As our season turns to fall and we welcome the holiday of Sukkot I am reminded of the following two quotes:

“The sukkah is a sign to open one’s hearts at this season. Just as its roof opens to the sky, so too may those celebrating Sukkot be open to the stranger, the other, and the guest who they do not see every day.” -Rabbi Andrew Sacks

Beauty enhances the mitzvot by appealing to the senses. Beautiful sounds and agreeable fragrances, tastes, textures, colors, and artistry contribute to human enjoyment of religious acts, and beauty itself takes on a religious dimension. The principle of enhancing a mitzvah through aesthetics is called Hiddur Mitzvah.” From: Gates of the Seasons: A Guide to the Jewish Year

This year there is so much that will be different in terms of welcoming guests at Sukkot and yet, there is so much opportunity for Hiddur Mitzvah – enhancing the mitzvah of dwelling in a sukkah through attention to the aesthetic sights, sounds, and tastes of the harvest and the creation of a sukkah itself. One cannot help but connect this concept with a value held by the early childhood educators in Reggio Emilia. Well-known Italian educator and atelierista/studio teacher Vea Vechhi describes the role of aesthetics in learning as “the seeking out of beauty and loveliness.” She states that children have “the right to have a school that is beautiful and taken care of with an attitude of care so that parents, children, and teachers want to come to school every day.” Aesthetics play a role in enhancing creativity as well as elevating our sense of joy.

While the pandemic has brought many limitations to what can and cannot occur in our ECE settings, the seeking out and creation of beauty and loveliness is always within our reach. And, one need not look any further than the nature around you to find the necessary raw materials. The schools of Reggio Emilia are founded on core values which include holding a strong image of children’s capabilities. Children are capable of appreciating beauty and in fact, beauty draws our – both adults’ and children’s – attention in. Combining this attention with a focus on expressive languages promotes creativity. Aesthetic sensibility is seen as an activator of learning.

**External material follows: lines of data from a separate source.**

(** X1.  With an overlap below [min chunk_size (chunk_size // 2 + 2)]
    the call returns, given fuel for the length of the cleaned text, and
    its windows start at strictly increasing offsets.  The default size
    500 and overlap 50 are such a pair, so the call with the defaults
    returns for every text. *)
Theorem chunk_text_ends_with_small_overlap :
  (forall text chunk_size overlap fuel,
      overlap < Z.min chunk_size (chunk_size / 2 + 2) ->
      (String.length (Chunker.normalize text) <= fuel)%nat ->
      (exists out,
          Chunker.chunk_text fuel text chunk_size overlap = Some (Ret out))
      /\ StronglySorted Z.lt
           (Chunker.starts fuel (Chunker.normalize text) chunk_size overlap
              (Chunker.LoopState 0 0 [])))
  /\ (forall text,
        exists out,
          Chunker.chunk_text (String.length (Chunker.normalize text)) text
            Chunker.CHUNK_SIZE Chunker.CHUNK_OVERLAP
          = Some (Ret out)).
Proof.
  split.
  - intros text chunk_size overlap fuel Hov Hfuel.
    now apply chunk_text_returns_small_overlap.
  - intros text.
    apply (chunk_text_returns_small_overlap text CHUNK_SIZE CHUNK_OVERLAP);
      [reflexivity|lia].
Qed.

Lemma chunk_text_ends_with_small_overlap_witness :
  exists out,
    Chunker.chunk_text 51
      "One. Two three four. Five six seven eight nine ten." 20 3
    = Some (Ret out).
Proof.
  apply (proj1 chunk_text_ends_with_small_overlap
           "One. Two three four. Five six seven eight nine ten." 20 3 51%nat).
  - vm_compute. reflexivity.
  - vm_compute. lia.
Defined.

(** X2.  Whatever the parameters, when the call returns, the chunk at
    position [i] of the result carries the index [i]. *)
Theorem chunk_text_indexes_count_up (fuel : nat) (text : string)
    (chunk_size overlap : Z) (out : list (string * Z)) :
  Chunker.chunk_text fuel text chunk_size overlap = Some (Ret out) ->
  forall i c idx, out !! i = Some (c, idx) -> idx = Z.of_nat i.
Proof.
  unfold chunk_text.
  destruct (Py.len (normalize text) <=? chunk_size).
  - intros [= <-] [|i] c idx Hi; [now injection Hi as _ <-|discriminate].
  - intros Hloop i c idx Hi.
    destruct (chunk_loop_adds (normalize text) chunk_size overlap
                (fun _ => True) (kept_trivially _ _ overlap) fuel _ _ I Hloop)
      as [added [-> [_ Hidx]]].
    cbn [chunks chunk_index app] in *. now apply Hidx in Hi.
Qed.
Lemma C4_witness_completed_only :
  reachable store2 ∧ trimmed ∈ todos store2
  ∧ parseInt (lit "2") = Some (id trimmed)
  ∧ ∃ i t' st',
    handle (PUT_todo (lit "2") (json_completed true)) env0 store2
    = (200, PTodo t', st')
    ∧ id t' = id trimmed ∧ createdAt t' = createdAt trimmed
    ∧ (∀ v, get_prop (json_completed true) (lit "title") = Some v → title t' = v)
    ∧ (get_prop (json_completed true) (lit "title") = None → title t' = title trimmed)
    ∧ (∀ v, get_prop (json_completed true) (lit "completed") = Some v → completed t' = v)
    ∧ (get_prop (json_completed true) (lit "completed") = None → completed t' = completed trimmed)
    ∧ todos store2 !! i = Some trimmed
    ∧ todos st' !! i = Some t'
    ∧ (∀ j, j ≠ i → todos st' !! j = todos store2 !! j)
    ∧ length (todos st') = length (todos store2)
    ∧ nextId st' = nextId store2.
Proof.
  assert (trimmed ∈ todos store2) as H2 by (vm_compute; right; left).
  assert (parseInt (lit "2") = Some (id trimmed)) as H3 by reflexivity.
  split; [exact reachable_store2|]. split; [exact H2|]. split; [exact H3|].
  exact (C4_put_partial_update store2 (lit "2") (json_completed true) env0
           trimmed reachable_store2 H2 H3).
Defined.

Example put_completed_only :
  handle (PUT_todo (lit "2") (json_completed true)) env0 store2
  = (200,
     PTodo {| id := 2; title := VStr (lit "Trimmed"); completed := VBool true;
              createdAt := isoString env0 |},
     {| todos := [milk;
                  {| id := 2; title := VStr (lit "Trimmed");
                     completed := VBool true; createdAt := isoString env0 |}];
        nextId := 3 |}).
Proof. reflexivity. Qed.
(** ** [VADInfo.render] *)

Lemma write_vad_short_prints (vad : Vad) :
  ∃ out, prints (VADInfo.write_vad_short vad) (inr tt) out.
Proof.
  unfold VADInfo.write_vad_short.
  destruct (VadType (VadFlags vad)); eexists;
    do 3 (eapply prints_seq; [apply prints_write|]);
    [apply prints_write | apply prints_ret].
Qed.

Lemma write_control_area_prints (ca : CONTROL_AREA) :
  ∃ out, prints (VADInfo.write_control_area ca) (inr tt) out.
Proof.
  unfold VADInfo.write_control_area.
  destruct (FilePointer ca) as [fo|]; [destruct (negb _)|]; eexists;
    do 6 (eapply prints_seq; [apply prints_write|]);
    (apply prints_write || apply prints_ret).
Qed.

Lemma write_vad_control_prints (vad : Vad) :
  ∃ r out, prints (VADInfo.write_vad_control vad) r out
           ∧ (r = inr tt ∨ ∃ a, r = inl (AttributeError a)).
Proof.
  unfold VADInfo.write_vad_control.
  destruct (PrivateMemory (VadFlags vad) =? 1).
  { exists (inr tt), []. split; [apply prints_ret | by left]. }
  destruct (ControlArea vad) as [p|].
  - destruct (resolve p) as [ca|] eqn:Hres.
    + destruct (write_control_area_prints ca) as [out Hout].
      exists (inr tt), out. split; [|by left].
      intros w. unfold bind, getattr, ret. rewrite Hres. apply Hout.
    + exists (inr tt), []. split; [|by left].
      intros w. unfold bind, getattr, ret. rewrite Hres. by rewrite world_eta.
  - exists (inl (AttributeError "ControlArea")), []. split; [|by eauto].
    intros w. unfold bind, getattr, raise. by rewrite world_eta.
Qed.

More in-depth thought on this topic can be found in the article Aesthetics of Relationships in the Early Childhood Classroom by Debi Keyte Hartland. For those interested in deepening their understanding of Reggio Inspired practice I recommend a wonderful series of podcast interviews by ECE Educational Consultant, Sandy Lanes entitled Awakened to Reggio.

May your Sukkot be enhanced by Hiddur Mitzvah and may your day be elevated through the process.